MAIA SIMONISHVILINational Parliamentary Library, Tbilisi, Georgia
ArtsLink Fellow, Fall 2008
Maia Simonishvili, a Leading Specialist in the PR & Cultural Program Department at the National Parliamentary Library of Georgia in Tbilisi, spent five weeks (Oct. 16 - Nov. 19) at Yale University Library with a fellowship from CEC ArtsLink, a New York-based international arts service organization created to encourage and support exchange of artists and cultural managers between the United States and Eastern and Central Europe, Russia, Central Asia and the Caucasus.
A graduate of Tbilisi State University, where she studied Georgian Philology and Cultural Resource Management, Maia worked for almost ten years as newspaper and radio journalist, both in her native Georgia and in Germany (where she was a fellow at the Foundation of Lower Saxony and an intern at the Hannoversche Allgemeine Zeitung).
CEC was founded in 1962 to enable citizens of the United States and the Soviet Union to accomplish what their governments could not – opening doors, sharing ideas and building mutual trust. ArtsLink, the first large-scale program of exchange in the U.S. for artists and arts managers from the former communist countries, was begun 1992, with support from the Soros Foundation, the National Endowment of the Arts and the Trust for Mutual Understanding. ArtsLink Residencies are funded through public and private sources including CEC ArtsLink, the National Endowment for the Arts, the Trust for Mutual Understanding, the Ohio Arts Council, the Kettering Fund and the Milton and Sally Avery Arts Foundation with additional support from the Polish Cultural Institute and the Romanian Cultural Institute.
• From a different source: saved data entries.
Definition set_runnerQueue (v : list Continuation) (st : State) : State :=
  {| lastRequestId := lastRequestId st; alive := alive st; _requests := _requests st;
     runnerQueue := v; mainQueue := mainQueue st;
     mainInstance := mainInstance st; instanceCalls := instanceCalls st;
     invoked := invoked st |}.

Definition set_mainQueue (v : list InstanceMethod) (st : State) : State :=
  {| lastRequestId := lastRequestId st; alive := alive st; _requests := _requests st;
     runnerQueue := runnerQueue st; mainQueue := v;
     mainInstance := mainInstance st; instanceCalls := instanceCalls st;
     invoked := invoked st |}.

Definition set_mainInstance (v : bool) (st : State) : State :=
  {| lastRequestId := lastRequestId st; alive := alive st; _requests := _requests st;
     runnerQueue := runnerQueue st; mainQueue := mainQueue st;
     mainInstance := v; instanceCalls := instanceCalls st;
     invoked := invoked st |}.

Definition set_instanceCalls (v : list InstanceCall) (st : State) : State :=
  {| lastRequestId := lastRequestId st; alive := alive st; _requests := _requests st;
     runnerQueue := runnerQueue st; mainQueue := mainQueue st;
     mainInstance := mainInstance st; instanceCalls := v;
     invoked := invoked st |}.

Definition set_invoked (v : list Invocation) (st : State) : State :=
  {| lastRequestId := lastRequestId st; alive := alive st; _requests := _requests st;
     runnerQueue := runnerQueue st; mainQueue := mainQueue st;
     mainInstance := mainInstance st; instanceCalls := instanceCalls st;
     invoked := v |}.

(** Calling a caller handler leaves a mark in [invoked]. *)
Definition invoke (i : Invocation) (st : State) : State :=
  set_invoked (invoked st ++ [i]) st.

(** [_runner(k)]: the caller's runner takes the continuation and runs
    it later in the caller's context. *)
Definition _runner (k : Continuation) (st : State) : State :=
  set_runnerQueue (runnerQueue st ++ [k]) st.

(** [with_instance(method)] posts the closure to the main thread. *)
Definition with_instance (method : InstanceMethod) (st : State) : State :=
  set_mainQueue (mainQueue st ++ [method]) st.

(** Modelled from the spec: [GetNextRequestId] is defined elsewhere; it
    is a fetch-and-increment on one process-wide counter. *)
Definition GetNextRequestId (st : State) : mtpRequestId * State :=
  let result := lastRequestId st + 1 in
  (result, set_lastRequestId result st).
(** * convert_full_gramps: a shallow embedding of the GRAMPS converter

    The development follows [scripts/convert_full_gramps.py]: the raw
    structural mapper ([elem_to_dict]), the entity parsers
    ([parse_people], [parse_families], [parse_generic]), the tag
    classifier ([collect_objects]), the cross-linking loop of [convert]
    and the tree synthesizer ([build_treant_tree]), and, for the archive
    reader, [read_gramps_bytes] up to its collaborators.

    Modelling choices.
    - A Python [str] is a [string]; every character stands for one code
      point below 256, and whitespace is what [str.isspace] accepts there.
    - A Python [dict] keeps insertion order and the first position of a
      key that is assigned again, so it is an association list read by
      first match ([dict_get]) and written in place ([dict_set]).
    - An [xml.etree] element is its tag, attribute dict, optional text and
      children; tails are never read by the program.
    - A raised exception is the [Raise] branch of [result].
    - The node objects of the tree synthesizer are shared and mutated
      after they are cached, so they live in a store indexed by handle
      (the program's [node_cache]) and are referred to by [NodeRef]. *)

From Stdlib Require Import String Ascii List Bool Arith Lia DecimalString.
From Stdlib Require Import DecimalNat.
Import ListNotations.
Set Warnings "-register-all".
Open Scope string_scope.
Open Scope list_scope.

(** ** Python values *)

(** Truthiness of a [str]: non-empty. *)
Definition truthy (s : string) : bool := negb (s =? "").

(** Truthiness of an [Optional[str]]. *)
Definition otruthy (o : option string) : bool :=
  match o with
  | Some s => truthy s
  | None => false
  end.

(** [a or b] on optional strings. *)
Definition por (a b : option string) : option string :=
  if otruthy a then a else b.

(** [str.isspace] on one character, for code points below 256. *)
Definition isspace (c : ascii) : bool :=
  let n := nat_of_ascii c in
  (((9 <=? n) && (n <=? 13)) || ((28 <=? n) && (n <=? 32))
   || (n =? 133) || (n =? 160))%nat.

Fixpoint lstrip (s : string) : string :=
  match s with
  | EmptyString => EmptyString
  | String c r => if isspace c then lstrip r else s
  end.

Fixpoint rstrip (s : string) : string :=
  match s with
  | EmptyString => EmptyString
  | String c r =>
      let r' := rstrip r in
      if isspace c && (r' =? "") then EmptyString else String c r'
  end.

(** [s.strip()] *)
Definition strip (s : string) : string := rstrip (lstrip s).

(** [f"{n}"] for a natural number. *)
Definition str_of_nat (n : nat) : string :=
  NilEmpty.string_of_uint (Nat.to_uint n).

Definition mem_str (s : string) (l : list string) : bool :=
  existsb (String.eqb s) l.

(** ** Python dicts *)

Definition dict (V : Type) : Type := list (string * V).

Section Dict.
Context {V : Type}.

Fixpoint dict_get (d : dict V) (k : string) : option V :=
  match d with
  | [] => None
  | (k', v) :: r => if k' =? k then Some v else dict_get r k
  end.
(** * saltpack-python: the multi-recipient encryption demo [encrypt.py]

    A shallow embedding of [src/encrypt.py] and the properties of its
    encoder, decoder and framing layer.

    - Python values that travel through msgpack are the inductive [obj].
    - A Python call either returns, raises, or loops for ever: [outcome].
    - The libraries the script imports ([umsgpack], [nacl.bindings], [hmac],
      [os.urandom]) are interfaces (type classes); what the proofs need from
      them is stated as hypotheses of the sections, and a small reference
      implementation, [Ref], inhabits all of them.
    - [print] calls write to stdout only and are left out, except that
      [json_repr], which they call, can raise: that is kept. *)

From Stdlib Require Import ZArith List Lia.
From Stdlib Require Import Strings.Byte Strings.Ascii Strings.String.
From stdpp Require Import strings.
From stdpp Require Import base tactics option numbers list.

Set Warnings "-register-all".
Local Open Scope Z_scope.

(** ** Bytes *)

Abbreviation bytes := (list byte).

#[global] Instance byte_eq_decision : EqDecision byte := byte_eq_dec.

Definition byte_of_Z (z : Z) : byte :=
  default x00 (Byte.of_N (Z.to_N (z mod 256))).

Definition Z_of_byte (b : byte) : Z := Z.of_N (Byte.to_N b).

(** ** Outcomes of a Python call *)

(** The exceptions the script can meet. The two [RuntimeError]s it raises
    itself are told apart by their message, as in the source. *)
Inductive exn : Type :=
  | OverflowError
  | TypeError
  | KeyError
  | IndexError
  | ValueError
  | AttributeError
  | AssertionError
  | UnpackException          (* any exception of umsgpack.unpack *)
  | CryptoError              (* any exception of a nacl open primitive *)
  | RuntimeError (msg : string).

Definition RecipientNotFound : exn := RuntimeError "recipient key not found".
Definition MacMismatch : exn := RuntimeError "MAC mismatch!".

#[global] Instance exn_eq_decision : EqDecision exn.
Proof. solve_decision. Defined.

(** [Diverge] is a loop that never ends (the model ran out of fuel). *)
Inductive outcome (A : Type) : Type :=
  | Ret (a : A)
  | Raise (e : exn)
  | Diverge.
Arguments Ret {A} a.
Arguments Raise {A} e.
Arguments Diverge {A}.

#[global] Instance outcome_ret : MRet outcome := @Ret.
#[global] Instance outcome_bind : MBind outcome := λ A B f m,
  match m with
  | Ret a => f a
  | Raise e => Raise e
  | Diverge => Diverge
  end.
#[global] Instance outcome_fmap : FMap outcome := λ A B f m,
  match m with
  | Ret a => Ret (f a)
  | Raise e => Raise e
  | Diverge => Diverge
  end.

(** Settles a goal about the outcome of a straight-line block by going
    through its cases. *)
Ltac outcome_cases :=
  repeat first [ progress simplify_eq/= | case_match ]; try done.

(** [for x in l: s = body(s, x)], where the body may raise. *)
Fixpoint for_each {A S : Type} (body : S → A → outcome S) (s : S) (l : list A)
    : outcome S :=
  match l with
  | [] => Ret s
  | x :: l => s' ← body s x; for_each body s' l
  end.

(** [enumerate(l)] *)
Definition enumerate {A : Type} (l : list A) : list (nat * A) :=
  imap (λ i x, (i, x)) l.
Maia’s overarching goal in regard to this fellowship was to find ways for the National Parliamentary Library of Georgia to promote its rich holdings through a variety of cultural programs and outreach initiatives within the country and beyond.
At Yale, Maia familiarized herself with all aspects of library organization and management, and particularly with such areas as development and organization of international programs, cooperation with other educational and cultural organizations, digitization of art materials, education and professional development opportunities for librarians, grant writing and fund-rising.
Based in the Slavic Reading Room, she had a rich calendar of visits and meetings on campus, which included several libraries (Arts, Beinecke, Medical and Medical Historical, Social Science), collections (Arts of the Book, Electronic and Digitization), departments (Catalog and Metadata Services, Development & Communications, Manuscripts & Archives), and other University entities (Film Study Center, Yale Art Gallery).
While at Yale, she had the opportunity to attend a Global Resources Network (GRN) forum on Electronic Media and the Preservation of News, held at the New York Public Library (October 23-24), and to visit the New Haven Free Public Library (November 5), the New Haven Museum & Historical Society (November 10), Connecticut State Library (November 12), the Tantaquidgeon Indian Museum (Mohegan Reservation, November 7-9), and the Library of Congress (November 2-4).